Iris Lenz is Mitchell’s homage to real-life scientist Clara Haber, who killed herself in 1915 and whose husband Fritz Haber gave his name to the industrial process for manufacturing ammonia.
The Haber Process is used to make fertilisers and revolutionised the farming industry, so few also remember that Fritz Haber, a German Jew, developed the lethal chlorine gas that was the precursor to the poisons that killed thousands of his compatriots in concentration camps during World War II.
Even fewer know that Clara Haber was a chemist in her own right, the first woman to get a doctorate from the University of Breslau at a time when the masculine scientific community was closing ranks against aspiring female students.

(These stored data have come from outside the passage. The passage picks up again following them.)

(** ** Fetching and looking up *)

(** The text of the [RequestException] a GET with this response ends in,
    if it ends in one. *)
Definition failure (r : response) : option string :=
  match r with
  | Unreachable e => Some e
  | Answer status error _ => if is_error status then Some error else None
  end.

(** A result entry as the page shows it: the text of its quote link and
    the [alt] of its rating image. *)
Definition entry : Type := (string * string)%type.

Definition result_items (entries : list entry) : list item :=
  (λ e, Item (Some e.1) (Some e.2)) <$> entries.

(** The records the script makes of the entries. *)
Definition records (entries : list entry) : list statement :=
  (λ e, Statement (Text.strip e.1) (Text.strip e.2)) <$> entries.

(** The site answers [url] without an error status, with a page of these
    results. *)
Definition serves (w : world) (url : string) (results : list item) : Prop :=
  ∃ status error paragraphs,
    net w url = Answer status error (Document paragraphs results)
    ∧ is_error status = false.

(** The URLs of [count] pages from page [first] on. *)
Definition page_urls (speaker_name : string) (first count : nat) : list string :=
  (λ page, search_url page speaker_name) <$> seq first count.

“What made me so sad about the real person was that she fought so hard for her degree and her education. They set up harder tests and she passed these tests,” says Mitchell, who first heard about Clara Haber while watching a TV documentary in 1998.
Though she did get in touch with a descendant of the Habers early on in the writing process, she decided not to research the family but keep her story fictional. Still, her depiction of Iris, the fictionalised Clara, rings true – key to her husband’s research, never acknowledged and deeply frustrated at being overlooked.

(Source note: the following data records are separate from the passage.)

(** C5: over a cost book with non-negative unit costs, of two clusters that
    differ in [num_lots] only, either both estimates of a system type fail
    or both return and the one with more lots has the higher or equal
    [capex]; this for the vacuum and for the pressure estimate. *)
Theorem capex_monotone_in_lots (c1 c2 : Cluster)
  (costs : gmap string (gmap string num)) :
  nonneg_book costs = true → same_but_lots c1 c2 →
  (num_lots c1 <= num_lots c2)%Z →
  match estimate_vacuum c1 costs, estimate_vacuum c2 costs with
  | Some e1, Some e2 => capex e1 <= capex e2
  | None, None => True
  | _, _ => False
  end
  ∧ match estimate_pressure c1 costs, estimate_pressure c2 costs with
    | Some e1, Some e2 => capex e1 <= capex e2
    | None, None => True
    | _, _ => False
    end.
Proof.
  intros Hb Hs Hn. unfold nonneg_book in Hb. apply andb_true_iff in Hb as [Hv Hp].
  destruct (same_but_lots_resolve c1 c2 (finance_of costs) Hs) as (Hy & Hd & He).
  pose proof Hs as (Hm & _).
  unfold estimate_vacuum, estimate_pressure. rewrite Hy, Hd, He. split.
  - destruct (costs !! "vacuum"%string) as [v|]; simpl in *; [|done].
    set (ny := resolve_ny c2 _). set (dr := resolve_dr c2 _).
    set (ek := resolve_ek c2 _).
    destruct (vacuum_body c1 v ny dr ek) as [e1|] eqn:H1;
      destruct (vacuum_body c2 v ny dr ek) as [e2|] eqn:H2.
    + apply vacuum_body_Some in H1 as (a1 & ? & ? & ? & Ha1 & _ & _ & _ & ->).
      apply vacuum_body_Some in H2 as (a2 & ? & ? & ? & Ha2 & _ & _ & _ & ->).
      simpl. eapply round2_mono, vacuum_capex_mono; eauto.
    + destruct (vacuum_body_defined c1 c2 v ny dr ek (mk_is_Some _ _ H1)) as [? H].
      by rewrite H in H2.
    + destruct (vacuum_body_defined c2 c1 v ny dr ek (mk_is_Some _ _ H2)) as [? H].
      by rewrite H in H1.
    + done.
  - destruct (costs !! "pressure"%string) as [p|]; simpl in *; [|done].
    set (ny := resolve_ny c2 _). set (dr := resolve_dr c2 _).
    set (ek := resolve_ek c2 _).
    destruct (pressure_body c1 p ny dr ek) as [e1|] eqn:H1;
      destruct (pressure_body c2 p ny dr ek) as [e2|] eqn:H2.
    + apply pressure_body_Some in H1 as (a1 & ? & ? & ? & Ha1 & _ & _ & _ & ->).
      apply pressure_body_Some in H2 as (a2 & ? & ? & ? & Ha2 & _ & _ & _ & ->).
      simpl. eapply round2_mono, pressure_capex_mono; eauto.
    + destruct (pressure_body_defined c1 c2 p ny dr ek Hm (mk_is_Some _ _ H1))
        as [? H].
      by rewrite H in H2.
    + destruct (pressure_body_defined c2 c1 p ny dr ek (eq_sym Hm)
                  (mk_is_Some _ _ H2)) as [? H].
      by rewrite H in H1.
    + done.
Qed.

Lemma capex_monotone_in_lots_witness :
  match estimate_vacuum examples.cluster10 examples.book,
        estimate_vacuum examples.cluster10_200 examples.book with
  | Some e1, Some e2 => capex e1 <= capex e2
  | None, None => True
  | _, _ => False
  end
  ∧ match estimate_pressure examples.cluster10 examples.book,
          estimate_pressure examples.cluster10_200 examples.book with
    | Some e1, Some e2 => capex e1 <= capex e2
    | None, None => True
    | _, _ => False
    end.
Proof.
  apply (capex_monotone_in_lots examples.cluster10 examples.cluster10_200
           examples.book).
  - vm_compute. reflexivity.
  - repeat split.
  - simpl. lia.
Defined.

(** The two capital costs of the witness: 560000 and 660000 for vacuum,
    700000 and 1150000 for pressure. *)
Example capex_of_100_and_200_lots :
  (capex <$> estimate_vacuum examples.cluster10 examples.book,
   capex <$> estimate_vacuum examples.cluster10_200 examples.book,
   capex <$> estimate_pressure examples.cluster10 examples.book,
   capex <$> estimate_pressure examples.cluster10_200 examples.book)
  = (Some (56000000 # 100), Some (66000000 # 100),
     Some (70000000 # 100), Some (115000000 # 100)).
Proof. vm_compute. reflexivity. Qed.

End monotonicity.

(** ** A single-year horizon *)

Section single_year.
Import vendor_compare spec.

Lemma first_year_replacement (every : Z) :
  (1 <= every)%Z → (1 mod every =? 0)%Z = (every =? 1)%Z.
Proof.
  intros He. destruct (decide (every = 1%Z)) as [->|Hne]; [done|].
  rewrite Z.mod_small by lia. symmetry. by apply Z.eqb_neq.
Qed.

(** A rounding error of half a cent stays below half a cent when it is
    discounted at a positive rate. *)
Lemma discounted_rounding (y r : Q) :
  0 < r →
  Qabs (round2 (y / (1 + r)) - round2 y / (1 + r)) <= 1 # 100.
Proof.
  intros Hr. apply Qabs_Qle_condition.
  pose proof (round2_err y) as Hy. pose proof (round2_err (y / (1 + r))) as Hq.
  assert (Hi : 0 < / (1 + r)) by (apply Qinv_lt_0_compat; lra).
  assert (Hi1 : / (1 + r) <= 1).
  { apply Qle_shift_inv_r; lra. }
  unfold Qdiv in *.
  set (i := / (1 + r)) in *. set (e := round2 y - y) in *.
  assert (He : round2 y * i == y * i + e * i) by (unfold e; ring).
  assert (Hb : - (1 # 200) <= e * i <= 1 # 200) by (split; nra).
  rewrite He. split; lra.
Qed.

(** C6, as amended: on a valid cluster whose horizon is one year both
    estimators return, and [npv_om] is the only entry of the operating
    series divided by [1 + discount_rate], rounded to two decimals.  For
    the vacuum system the entry is the first-year operating cost, so that
    [npv_om] is within a cent of [annual_om_year1 / (1 + discount_rate)];
    for the pressure system the entry is the annual cost plus the pump
    replacement lump when the replacement interval is 1, and the annual
    cost alone, with the same one-cent bound, when it is longer. *)
Theorem single_year_npv_om (c : Cluster) (costs : gmap string (gmap string num)) :
  complete_book costs = true → valid_cluster c costs = true →
  resolve_ny c (finance_of costs) = Int 1 →
  let dr := val (resolve_dr c (finance_of costs)) in
  let ek := resolve_ek c (finance_of costs) in
  ∃ ev ep,
    estimate_vacuum c costs = Some ev ∧ estimate_pressure c costs = Some ep
    ∧ (∀ v y1, costs !! "vacuum"%string = Some v → annual_om c v ek = Some y1 →
         annual_om_year1 ev = round2 y1
         ∧ npv_om ev == round2 (y1 / (1 + dr)))
    ∧ Qabs (npv_om ev - annual_om_year1 ev / (1 + dr)) <= 1 # 100
    ∧ (∀ p annual pry prc,
         costs !! "pressure"%string = Some p →
         annual_om c p ek = Some annual →
         p !! "pump_replace_years"%string = Some pry →
         p !! "pump_replace_cost_each"%string = Some prc →
         annual_om_year1 ep = round2 annual
         ∧ npv_om ep
           == round2 ((annual + (if (Z.max 1 (py_int pry) =? 1)%Z
                                 then inject_Z (num_lots c) * val prc else 0))
                      / (1 + dr))
         ∧ ((1 < py_int pry)%Z →
            Qabs (npv_om ep - annual_om_year1 ep / (1 + dr)) <= 1 # 100)).
Proof.
  intros Hb Hc Hn dr ek.
  destruct (estimates_succeed c costs Hb Hc) as (ev & ep & Hv & Hp).
  destruct (valid_cluster_facts _ _ Hc) as (_ & _ & _ & _ & Hd0 & _).
  fold dr in Hd0. assert (Hr : ¬ 1 + dr == 0) by lra.
  exists ev, ep. split; [done|]. split; [done|].
  apply estimate_vacuum_Some in Hv as (v & Hv & Hev).
  apply estimate_pressure_Some in Hp as (p & Hp & Hep).
  rewrite Hn in Hev, Hep. fold dr ek in Hev, Hep.
  apply vacuum_body_Some in Hev as (cv & y1 & sv & xv & _ & Hy1 & Hsv & Hxv & ->).
  apply pressure_body_Some in Hep as (cp & an & sp & xp & _ & Han & Hsp & Hxp & ->).
  injection Hsv as <-. change (replicate _ y1) with [y1] in Hxv.
  rewrite npv_singleton in Hxv by done. injection Hxv as <-.
  cbn [npv_om annual_om_year1]. split; [|split].
  - intros v' y1' Hv' Hy1'. rewrite Hv in Hv'. injection Hv' as <-.
    rewrite Hy1 in Hy1'. injection Hy1' as <-.
    split; [done|]. apply round2_comp. unfold dr. ring.
  - match goal with
    | |- context [round2 (0 + ?t)] =>
        assert (Hnv : round2 (0 + t) == round2 (y1 / (1 + dr)))
          by (apply round2_comp; unfold dr; ring);
        rewrite Hnv
    end.
    by apply discounted_rounding.
  - intros p' an' pry prc Hp' Han' Hpry Hprc.
    rewrite Hp in Hp'. injection Hp' as <-.
    rewrite Han in Han'. injection Han' as <-.
    unfold operating_series in Hsp. rewrite Hpry, Hprc in Hsp.
    injection Hsp as <-. change (seqZ 1 1) with [1%Z] in Hxp.
    cbn [fmap list_fmap] in Hxp. rewrite npv_singleton in Hxp by done.
    injection Hxp as <-. rewrite first_year_replacement by lia.
    split; [done|]. split.
    + apply round2_comp. unfold dr. ring.
    + intros Hlong. replace (Z.max 1 (py_int pry) =? 1)%Z with false
        by (symmetry; apply Z.eqb_neq; lia).
      match goal with
      | |- context [round2 (0 + ?t)] =>
          assert (Hnp : round2 (0 + t) == round2 (an / (1 + dr)))
            by (apply round2_comp; unfold dr, Qdiv; ring);
          rewrite Hnp
      end.
      by apply discounted_rounding.
Qed.

End single_year.

Section single_year_examples.
Import vendor_compare spec.

Lemma single_year_npv_om_witness :
  let c := examples.cluster1 in
  let costs := examples.book in
  let dr := val (resolve_dr c (finance_of costs)) in
  let ek := resolve_ek c (finance_of costs) in
  ∃ ev ep,
    estimate_vacuum c costs = Some ev ∧ estimate_pressure c costs = Some ep
    ∧ (∀ v y1, costs !! "vacuum"%string = Some v → annual_om c v ek = Some y1 →
         annual_om_year1 ev = round2 y1
         ∧ npv_om ev == round2 (y1 / (1 + dr)))
    ∧ Qabs (npv_om ev - annual_om_year1 ev / (1 + dr)) <= 1 # 100
    ∧ (∀ p annual pry prc,
         costs !! "pressure"%string = Some p →
         annual_om c p ek = Some annual →
         p !! "pump_replace_years"%string = Some pry →
         p !! "pump_replace_cost_each"%string = Some prc →
         annual_om_year1 ep = round2 annual
         ∧ npv_om ep
           == round2 ((annual + (if (Z.max 1 (py_int pry) =? 1)%Z
                                 then inject_Z (num_lots c) * val prc else 0))
                      / (1 + dr))
         ∧ ((1 < py_int pry)%Z →
            Qabs (npv_om ep - annual_om_year1 ep / (1 + dr)) <= 1 # 100)).
Proof.
  apply (single_year_npv_om examples.cluster1 examples.book);
    vm_compute; reflexivity.
Defined.

(** With pumps replaced every year the single year of the horizon carries
    the replacement lump: [npv_om] is 153856.60, [annual_om_year1] divided
    by 1.06 is about 12347.17. *)
Lemma yearly_pumps_enter_single_year :
  let c := examples.cluster1 in
  let costs := examples.book_yearly_pumps in
  resolve_ny c (finance_of costs) = Int 1
  ∧ resolve_dr c (finance_of costs) = Float (6 # 100)
  ∧ ∃ e, estimate_pressure c costs = Some e
      ∧ annual_om_year1 e == 13088
      ∧ npv_om e == 15385660 # 100
      ∧ ¬ npv_om e == annual_om_year1 e / (1 + (6 # 100))
      ∧ 141509 < npv_om e - annual_om_year1 e / (1 + (6 # 100)).
Proof.
  split; [done|]. split; [done|]. eexists. split; [vm_compute; reflexivity|].
  vm_compute. repeat split; done.
Qed.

Brooklyn-born Mitchell knows how hard it is for a woman to find her own identity outside the domestic sphere. Her 90-year-old mother is a housewife – her father had an electronic parts business – and is a typical Jewish mother who lives for her children.
“She’s a very bright, smart person who loved to read, but stayed home with the kids. That played a part in my feminism because there came a time when the children left home and she had nothing,” says Mitchell.

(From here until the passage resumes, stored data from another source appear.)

(** X16.  Whatever the program, a run never touches the two flags and
    never removes or rewrites an entry of the log: the log of the final
    state is the log of the initial one with entries added at its end.
    In fast mode every added entry is an error report. *)
Theorem run_only_appends_to_log :
  forall (py : PyOps) (fuel : nat) (program : list line) (it : Interpreter),
    match final (interpret_program py fuel program it) with
    | Some it' => grows it it'
    | None => True
    end.
Proof.
  intros py fuel program it. unfold interpret_program.
  pose proof (grows_execute_lines py fuel program 0 it) as H.
  destruct (execute_lines py fuel program 0 it) as [j it1|s it1|];
    simpl in *; [| |exact I].
  - eapply grows_trans; [exact H | apply grows_set_current_line].
  - destruct s; simpl; try exact H;
      (eapply grows_trans; [exact H|]);
      (eapply grows_trans; [apply grows_eungdi
                           | apply grows_set_current_line]).
Qed.

(** ** Scope balance of programs that raise no signal of their own *)

Lemma depth_eungdi m error it : depth (eungdi m error it) = depth it.
Proof. unfold depth. now rewrite scopes_eungdi. Qed.

Lemma depth_push it : depth (push_scope it) = S (depth it).
Proof. unfold depth. simpl. rewrite length_app. simpl. lia. Qed.

Lemma depth_pop it : 1 < depth it -> depth (pop_scope it) = pred (depth it).
Proof.
  unfold depth, pop_scope. intros H.
  apply Nat.ltb_lt in H. rewrite H. simpl. apply length_removelast_frames.
Qed.

Lemma depth_update_current f it :
  0 < depth it -> depth (update_current_scope f it) = depth it.
Proof.
  unfold depth, update_current_scope. simpl.
  rewrite length_app, length_removelast_frames. simpl. lia.
Qed.

Lemma depth_declare name it :
  0 < depth it -> depth (declare_variable name it) = depth it.
Proof.
  intros H. unfold declare_variable.
  destruct (frame_has name (current_scope it));
    [apply depth_eungdi | now apply depth_update_current].
Qed.

Lemma depth_assign name v it : depth (assign_variable name v it) = depth it.
Proof.
  unfold assign_variable, depth.
  destruct (assign_nearest name v (rev (scopes it))) as [rs|] eqn:E.
  - simpl. rewrite length_rev, (assign_nearest_length _ _ _ _ E).
    now rewrite length_rev.
  - now rewrite scopes_eungdi.
Qed.

Lemma depth_evaluate py e it :
  depth (snd (evaluate_expression py e it)) = depth it.
Proof. unfold depth. now rewrite scopes_evaluate_expression. Qed.

Lemma depth_get_variable name it :
  depth (snd (get_variable name it)) = depth it.
Proof.
  unfold get_variable. destruct (lookup_nearest name (rev (scopes it)));
    [reflexivity | apply depth_eungdi].
Qed.

Lemma calm_interpret_line py l it :
  calm l = true ->
  0 < depth it ->
  match interpret_line py l it with
  | Done _ it' => depth it' = depth it
  | Raised s _ => s = TypeError
  | OutOfFuel => False
  end.
Proof.
  intros Hc Hd.
  destruct l; try discriminate; simpl;
    try apply depth_eungdi; try reflexivity.
  - now apply depth_declare.
  - unfold handle_assign.
    pose proof (depth_evaluate py e it) as H.
    destruct (evaluate_expression py e it) as [v it1]. simpl in H.
    destruct v; try exact H; now rewrite depth_assign.
  - unfold handle_output.
    pose proof (depth_get_variable name it) as H.
    destruct (get_variable name it) as [v it1]. simpl in H.
    now rewrite depth_eungdi.
  - unfold handle_delete_var.
    destruct (frame_has name (current_scope it)); [|apply depth_eungdi].
    rewrite depth_eungdi. now apply depth_update_current.
  - unfold handle_list_sort.
    pose proof (depth_get_variable name it) as H.
    destruct (get_variable name it) as [v it1]. simpl in H.
    destruct v; try (now rewrite depth_eungdi).
    destruct (py_sorted py items); [|reflexivity].
    now rewrite depth_eungdi, depth_assign.
Qed.

Section Blocks.

Variable P : line -> Prop.

Lemma Forall_snoc (b : list line) l : Forall P b -> P l -> Forall P (b ++ [l]).
Proof. intros Hb Hl. apply Forall_app. split; [exact Hb | now constructor]. Qed.

Lemma scan_if_Forall rest i in_else n ib eb :
  Forall P rest -> Forall P ib -> Forall P eb ->
  Forall P (snd (fst (scan_if rest i in_else n ib eb)))
  /\ Forall P (snd (scan_if rest i in_else n ib eb)).
Proof.
  intros Hr. revert i in_else n ib eb.
  induction Hr as [|l rest Hl _ IH]; intros i in_else n ib eb Hi He;
    [now split|].
  simpl.
  destruct (is_if l).
  { destruct in_else; apply IH; auto using Forall_snoc. }
  destruct (is_end_if l).
  { destruct n; [now split|].
    destruct in_else; apply IH; auto using Forall_snoc. }
  destruct (is_else l && Nat.eqb n 0); [now apply IH|].
  destruct in_else; apply IH; auto using Forall_snoc.
Qed.

Lemma scan_while_Forall rest i n block :
  Forall P rest -> Forall P block ->
  Forall P (snd (scan_while rest i n block)).
Proof.
  intros Hr. revert i n block.
  induction Hr as [|l rest Hl _ IH]; intros i n block Hb; [exact Hb|].
  simpl.
  destruct (is_while l); [apply IH; auto using Forall_snoc|].
  destruct (is_end_while l); [|apply IH; auto using Forall_snoc].
  destruct n; [exact Hb | apply IH; auto using Forall_snoc].
Qed.

Lemma scan_for_Forall rest i block :
  Forall P rest -> Forall P block ->
  Forall P (snd (scan_for rest i block)).
Proof.
  intros Hr. revert i block.
  induction Hr as [|l rest Hl _ IH]; intros i block Hb; [exact Hb|].
  simpl. destruct (is_end_for l); [exact Hb|].
  apply IH; auto using Forall_snoc.
Qed.

Lemma Forall_skipn_lines n (ls : list line) :
  Forall P ls -> Forall P (skipn n ls).
Proof.
  revert ls. induction n as [|n IH]; intros ls H; [exact H|].
  destruct ls as [|l ls]; [constructor|]. simpl. apply IH. now inversion H.
Qed.

End Blocks.

Section CalmBody.

Variable py : PyOps.
Variable exec : list line -> nat -> Interpreter -> outcome nat.

Hypothesis exec_balanced :
  forall b i it,
    Forall (fun l => calm l = true) b ->
    0 < depth it ->
    match exec b i it with
    | Done _ it' => depth it' = depth it
    | Raised s _ => s = TypeError
    | OutOfFuel => True
    end.

Lemma calm_process_if lines index it :
  Forall (fun l => calm l = true) lines ->
  0 < depth it ->
  match process_if py exec lines index it with
  | Done _ it' => depth it' = depth it
  | Raised s _ => s = TypeError
  | OutOfFuel => True
  end.
Proof.
  intros Hl Hd. unfold process_if.
  destruct (nth_error lines index) as [[]|]; try apply depth_eungdi.
  pose proof (depth_evaluate py cond it) as H1.
  destruct (evaluate_expression py cond it) as [c it1]. simpl in H1.
  pose proof (scan_if_Forall _ (skipn (S index) lines) (S index) false 0 [] []
                (Forall_skipn_lines _ _ _ Hl) (Forall_nil _) (Forall_nil _))
    as [Hib Heb].
  destruct (scan_if _ _ _ _ _ _) as [[i ib] eb]. simpl in Hib, Heb.
  assert (Hb : Forall (fun l => calm l = true)
                 (if truthy c then ib else eb))
    by (destruct (truthy c); assumption).
  assert (Hp : 0 < depth (push_scope it1)) by (rewrite depth_push; lia).
  pose proof (exec_balanced _ 0 _ Hb Hp) as H2.
  destruct (exec (if truthy c then ib else eb) 0 (push_scope it1));
    try exact H2.
  rewrite depth_push in H2. rewrite depth_pop; lia.
Qed.

Lemma calm_while_loop fuel cond block it :
  Forall (fun l => calm l = true) block ->
  0 < depth it ->
  match while_loop py exec fuel cond block it with
  | Done _ it' => depth it' = depth it
  | Raised s _ => s = TypeError
  | OutOfFuel => True
  end.
Proof.
  intros Hb. revert it. induction fuel as [|fuel IH]; intros it Hd;
    [exact I|].
  simpl.
  pose proof (depth_evaluate py cond it) as H1.
  destruct (evaluate_expression py cond it) as [c it1]. simpl in H1.
  destruct (truthy c); [|exact H1].
  assert (Hp : 0 < depth (push_scope it1)) by (rewrite depth_push; lia).
  pose proof (exec_balanced _ 0 _ Hb Hp) as H2.
  destruct (exec block 0 (push_scope it1)) as [j it2|s it2|];
    [|now subst s|exact I].
  rewrite depth_push in H2.
  assert (H3 : depth (pop_scope it2) = depth it)
    by (rewrite depth_pop; lia).
  assert (H4 : 0 < depth (pop_scope it2)) by lia.
  pose proof (IH _ H4) as H5.
  destruct (while_loop py exec fuel cond block (pop_scope it2));
    try exact H5. lia.
Qed.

Thanks to her mother, Mitchell knows she was writing as early as age four.
“She has poems I wrote when I was four years old, it’s embarrassing,” she says. “I was just always writing, that was how I wanted to express myself. I’d be happy writing a grocery list, I just love writing.”
She wrote for her high school magazine, but her first piece, a story about two teenagers “who went off and had sex on a beach” was printed without adult oversight, upset teachers and parents and led to every copy of the magazine being trashed instead of circulated.
“I came back to school and found teachers running around, picking up copies of the magazine and taking them to the office so they could be trashed. That was my introduction to writing, I was censored,” she says, laughing.
She did her bachelor of arts degree in English from Barnard College and worked for many years as a paralegal before following her heart and heading to the Iowa Writers Workshop.
Out of that came her first novel, The Last Day Of The War, about an American teenager who follows a crush all the way to Europe and gets caught up in larger events.
The Last Day Of The War was also loosely inspired by real life. A friend had an aunt who volunteered with the YWCA in Europe during World War I and offered Mitchell her aunt’s letters.
“You could tell she was trying to be serious, but you knew she’d just gone over to meet guys, that’s where the guys were. And then gradually you could see her become very sober, she was growing up.”
Mitchell may not be done writing about World War I.
“That war is fascinating to me as a bridge between eras. People went into World War I in the Victorian era of long dresses and they came back and it was the Roaring 20s. Women had been to work. Everything had changed.”
Asked what she is working on now, she points out with a laugh that she is “a very slow writer”.
Her office table at home is full of make-up. When she writes, she heads to a cafe to be surrounded by bustle and hubbub.
“I like having voices around me, but not talking to me,” she says. “I don’t mind the hum of people. Otherwise, I’ll feel I’m here all alone, sitting here making up stories which grown-ups don’t do.”